> _Work task_
When every entry has been read, print each one back exactly.
+--
(* ===== verification/EventLoop.v ===== *)
(** Properties of the simulation loop over the event queue: time does not run
    backwards, a simulation with a limit ends, the consistency check of the queue,
    and checkpoints. *)

From stdpp Require Import fin_maps gmap sorting.
From S2P Require Import Prelude EventQueue.
Import EventQueue.
Local Open Scope Z_scope.

Module EventLoop.

Definition when_of (a : spec) (p : nat) : option Z := _when <$> s_events a !! p.

(** The event that ends the simulation at tick [limit] is pending. *)
Record limited (x : nat) (limit : Z) (a : spec) : Prop := {
  lm_pending : x ∈ s_pending a;
  lm_event : exists e, s_events a !! x = Some e /\ _when e = limit /\ isExitEvent e = true /\ squashed e = false;
}.

(** The state between events in serial mode: no event is in the past. *)
Record sound (a : spec) : Prop := {
  sd_live : live a;
  sd_async : s_async a = [];
  sd_timely p : p ∈ s_pending a -> exists w, when_of a p = Some w /\ s_now a <= w;
  sd_main p e : s_events a !! p = Some e -> any_set (flags e) IsMainQueue = false;
  sd_complete p e : s_events a !! p = Some e -> scheduled e = true -> p ∈ s_pending a;
}.

(** The operation leaves event [x] alone. *)
Definition spares (x : nat) (o : op) : Prop :=
  match o with
  | New _ _ _ | HandleAsync => True
  | Schedule p _ _ | Deschedule p | Reschedule p _ _ | Squash p => p <> x
  end.

(** It schedules at least [d] ticks after [t]. *)
Definition delays (d t : Z) (o : op) : Prop :=
  match o with
  | Schedule _ w _ | Reschedule _ w _ => t + d <= w
  | _ => True
  end.

(** What operations that spare [x] do to the pending events. *)
Record advance (d t : Z) (x : nat) (a a' : spec) : Prop := {
  ad_now : s_now a' = s_now a;
  ad_id : s_id a' = s_id a;
  ad_pending p : p ∈ s_pending a' -> p ∈ s_pending a /\ when_of a' p = when_of a p \/ exists w, when_of a' p = Some w /\ t + d <= w;
  ad_limit : x ∈ s_pending a -> x ∈ s_pending a' /\ s_events a' !! x = s_events a !! x;
}.

Lemma advance_refl d t x a : advance d t x a a.
Proof. split; auto. Qed.

Lemma advance_trans d t x a b c : advance d t x a b -> advance d t x b c -> advance d t x a c.
Proof.
  intros [A1 A2 A3 A4] [B1 B2 B3 B4]. split; [congruence|congruence| |].
  - intros p Hp. destruct (B3 p Hp) as [[Hb E]|H]; [|by right]. destruct (A3 p Hb) as [[Ha E']|(w & E' & Hw)].
    + left. split; [done|congruence].
    + right. exists w. split; [congruence|done].
  - intros Hx. destruct (A4 Hx) as [Hx1 E1]. destruct (B4 Hx1) as [Hx2 E2]. split; [done|congruence].
Qed.

Lemma place_in h e event l p : p ∈ s_place h e event l <-> p = event \/ p ∈ l.
Proof. rewrite s_place_perm. apply elem_of_cons. Qed.

Section ops.
Context (m : Mode) (Hm : inParallelMode m = false) (d : Z) (x : nat).

Lemma schedule_advance p w g a a' t : p <> x -> t + d <= w -> s_async a = [] -> s_schedule m p w g a = Ok a' ->
  advance d t x a a' /\ s_async a' = [].
Proof.
  intros Hx Hw Ha (_ & _ & (e0 & E0%hget_ok & (_ & E1%ensure_ok & (_ & _ & (a1 & E2 & (a2 & E3 & H)%bind_ok)%bind_ok)%bind_ok)%bind_ok)%bind_ok)%bind_ok.
  apply s_on_ok in E2 as (e & He & ->). apply s_on_ok in H as (e2 & He2 & ->). unfold s_elsewhere in E3. rewrite Hm in E3. simpl in E3.
  unfold s_insert in E3. inv_ok. apply hget_ok in E. simpl in *. rewrite lookup_insert_eq in He2, E. injection He2 as <-. injection E as <-.
  split; [|done]. split; simpl; try done; unfold when_of; simpl; rewrite insert_insert_eq.
  - intros q [->|Hq]%place_in.
    + right. exists w. by rewrite lookup_insert_eq.
    + destruct (decide (q = p)) as [->|]; [right; exists w; by rewrite lookup_insert_eq|]. left. by rewrite lookup_insert_ne by done.
  - intros Hin. split; [apply place_in; by right|]. by rewrite lookup_insert_ne by done.
Qed.

Lemma deschedule_advance p a a' t : p <> x -> s_async a = [] -> s_deschedule m p a = Ok a' -> advance d t x a a' /\ s_async a' = [].
Proof.
  intros Hx Ha (_ & _ & (_ & _ & (_ & _ & (_ & _ & (a1 & [Hin ->]%s_remove_ok & (a2 & E4 & (e2 & _ & H)%bind_ok)%bind_ok)%bind_ok)%bind_ok)%bind_ok)%bind_ok)%bind_ok.
  apply s_on_ok in E4 as (e & He & ->). simpl in *.
  assert (s_pending a' = filter (fun x => x <> p) (s_pending a) /\ s_async a' = s_async a /\ s_now a' = s_now a /\ s_id a' = s_id a /\
    forall q, q <> p -> s_events a' !! q = s_events a !! q) as (Ep & Ea & En & Ei & Hh).
  { destruct (any_set _ _); inv_ok; simpl; split_and!; try done; intros q Hq.
    - unfold delete_event in E. inv_ok. simpl. by rewrite lookup_delete_ne, lookup_insert_ne by done.
    - by rewrite lookup_insert_ne by done. }
  split; [|congruence]. split; try done; rewrite Ep.
  - intros q [Hne Hq]%list_elem_of_filter. left. split; [done|]. unfold when_of. by rewrite Hh.
  - intros Hq. split; [by apply list_elem_of_filter|]. by apply Hh.
Qed.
+--
> _Task result_
(* ===== verification/EventLoop.v ===== *)
(** Properties of the simulation loop over the event queue: time does not run
    backwards, a simulation with a limit ends, the consistency check of the queue,
    and checkpoints. *)

From stdpp Require Import fin_maps gmap sorting.
From S2P Require Import Prelude EventQueue.
Import EventQueue.
Local Open Scope Z_scope.

Module EventLoop.

Definition when_of (a : spec) (p : nat) : option Z := _when <$> s_events a !! p.

(** The event that ends the simulation at tick [limit] is pending. *)
Record limited (x : nat) (limit : Z) (a : spec) : Prop := {
  lm_pending : x ∈ s_pending a;
  lm_event : exists e, s_events a !! x = Some e /\ _when e = limit /\ isExitEvent e = true /\ squashed e = false;
}.

(** The state between events in serial mode: no event is in the past. *)
Record sound (a : spec) : Prop := {
  sd_live : live a;
  sd_async : s_async a = [];
  sd_timely p : p ∈ s_pending a -> exists w, when_of a p = Some w /\ s_now a <= w;
  sd_main p e : s_events a !! p = Some e -> any_set (flags e) IsMainQueue = false;
  sd_complete p e : s_events a !! p = Some e -> scheduled e = true -> p ∈ s_pending a;
}.

(** The operation leaves event [x] alone. *)
Definition spares (x : nat) (o : op) : Prop :=
  match o with
  | New _ _ _ | HandleAsync => True
  | Schedule p _ _ | Deschedule p | Reschedule p _ _ | Squash p => p <> x
  end.

(** It schedules at least [d] ticks after [t]. *)
Definition delays (d t : Z) (o : op) : Prop :=
  match o with
  | Schedule _ w _ | Reschedule _ w _ => t + d <= w
  | _ => True
  end.

(** What operations that spare [x] do to the pending events. *)
Record advance (d t : Z) (x : nat) (a a' : spec) : Prop := {
  ad_now : s_now a' = s_now a;
  ad_id : s_id a' = s_id a;
  ad_pending p : p ∈ s_pending a' -> p ∈ s_pending a /\ when_of a' p = when_of a p \/ exists w, when_of a' p = Some w /\ t + d <= w;
  ad_limit : x ∈ s_pending a -> x ∈ s_pending a' /\ s_events a' !! x = s_events a !! x;
}.

Lemma advance_refl d t x a : advance d t x a a.
Proof. split; auto. Qed.

Lemma advance_trans d t x a b c : advance d t x a b -> advance d t x b c -> advance d t x a c.
Proof.
  intros [A1 A2 A3 A4] [B1 B2 B3 B4]. split; [congruence|congruence| |].
  - intros p Hp. destruct (B3 p Hp) as [[Hb E]|H]; [|by right]. destruct (A3 p Hb) as [[Ha E']|(w & E' & Hw)].
    + left. split; [done|congruence].
    + right. exists w. split; [congruence|done].
  - intros Hx. destruct (A4 Hx) as [Hx1 E1]. destruct (B4 Hx1) as [Hx2 E2]. split; [done|congruence].
Qed.

Lemma place_in h e event l p : p ∈ s_place h e event l <-> p = event \/ p ∈ l.
Proof. rewrite s_place_perm. apply elem_of_cons. Qed.

Section ops.
Context (m : Mode) (Hm : inParallelMode m = false) (d : Z) (x : nat).

Lemma schedule_advance p w g a a' t : p <> x -> t + d <= w -> s_async a = [] -> s_schedule m p w g a = Ok a' ->
  advance d t x a a' /\ s_async a' = [].
Proof.
  intros Hx Hw Ha (_ & _ & (e0 & E0%hget_ok & (_ & E1%ensure_ok & (_ & _ & (a1 & E2 & (a2 & E3 & H)%bind_ok)%bind_ok)%bind_ok)%bind_ok)%bind_ok)%bind_ok.
  apply s_on_ok in E2 as (e & He & ->). apply s_on_ok in H as (e2 & He2 & ->). unfold s_elsewhere in E3. rewrite Hm in E3. simpl in E3.
  unfold s_insert in E3. inv_ok. apply hget_ok in E. simpl in *. rewrite lookup_insert_eq in He2, E. injection He2 as <-. injection E as <-.
  split; [|done]. split; simpl; try done; unfold when_of; simpl; rewrite insert_insert_eq.
  - intros q [->|Hq]%place_in.
    + right. exists w. by rewrite lookup_insert_eq.
    + destruct (decide (q = p)) as [->|]; [right; exists w; by rewrite lookup_insert_eq|]. left. by rewrite lookup_insert_ne by done.
  - intros Hin. split; [apply place_in; by right|]. by rewrite lookup_insert_ne by done.
Qed.

Lemma deschedule_advance p a a' t : p <> x -> s_async a = [] -> s_deschedule m p a = Ok a' -> advance d t x a a' /\ s_async a' = [].
Proof.
  intros Hx Ha (_ & _ & (_ & _ & (_ & _ & (_ & _ & (a1 & [Hin ->]%s_remove_ok & (a2 & E4 & (e2 & _ & H)%bind_ok)%bind_ok)%bind_ok)%bind_ok)%bind_ok)%bind_ok)%bind_ok.
  apply s_on_ok in E4 as (e & He & ->). simpl in *.
  assert (s_pending a' = filter (fun x => x <> p) (s_pending a) /\ s_async a' = s_async a /\ s_now a' = s_now a /\ s_id a' = s_id a /\
    forall q, q <> p -> s_events a' !! q = s_events a !! q) as (Ep & Ea & En & Ei & Hh).
  { destruct (any_set _ _); inv_ok; simpl; split_and!; try done; intros q Hq.
    - unfold delete_event in E. inv_ok. simpl. by rewrite lookup_delete_ne, lookup_insert_ne by done.
    - by rewrite lookup_insert_ne by done. }
  split; [|congruence]. split; try done; rewrite Ep.
  - intros q [Hne Hq]%list_elem_of_filter. left. split; [done|]. unfold when_of. by rewrite Hh.
  - intros Hq. split; [by apply list_elem_of_filter|]. by apply Hh.
Qed.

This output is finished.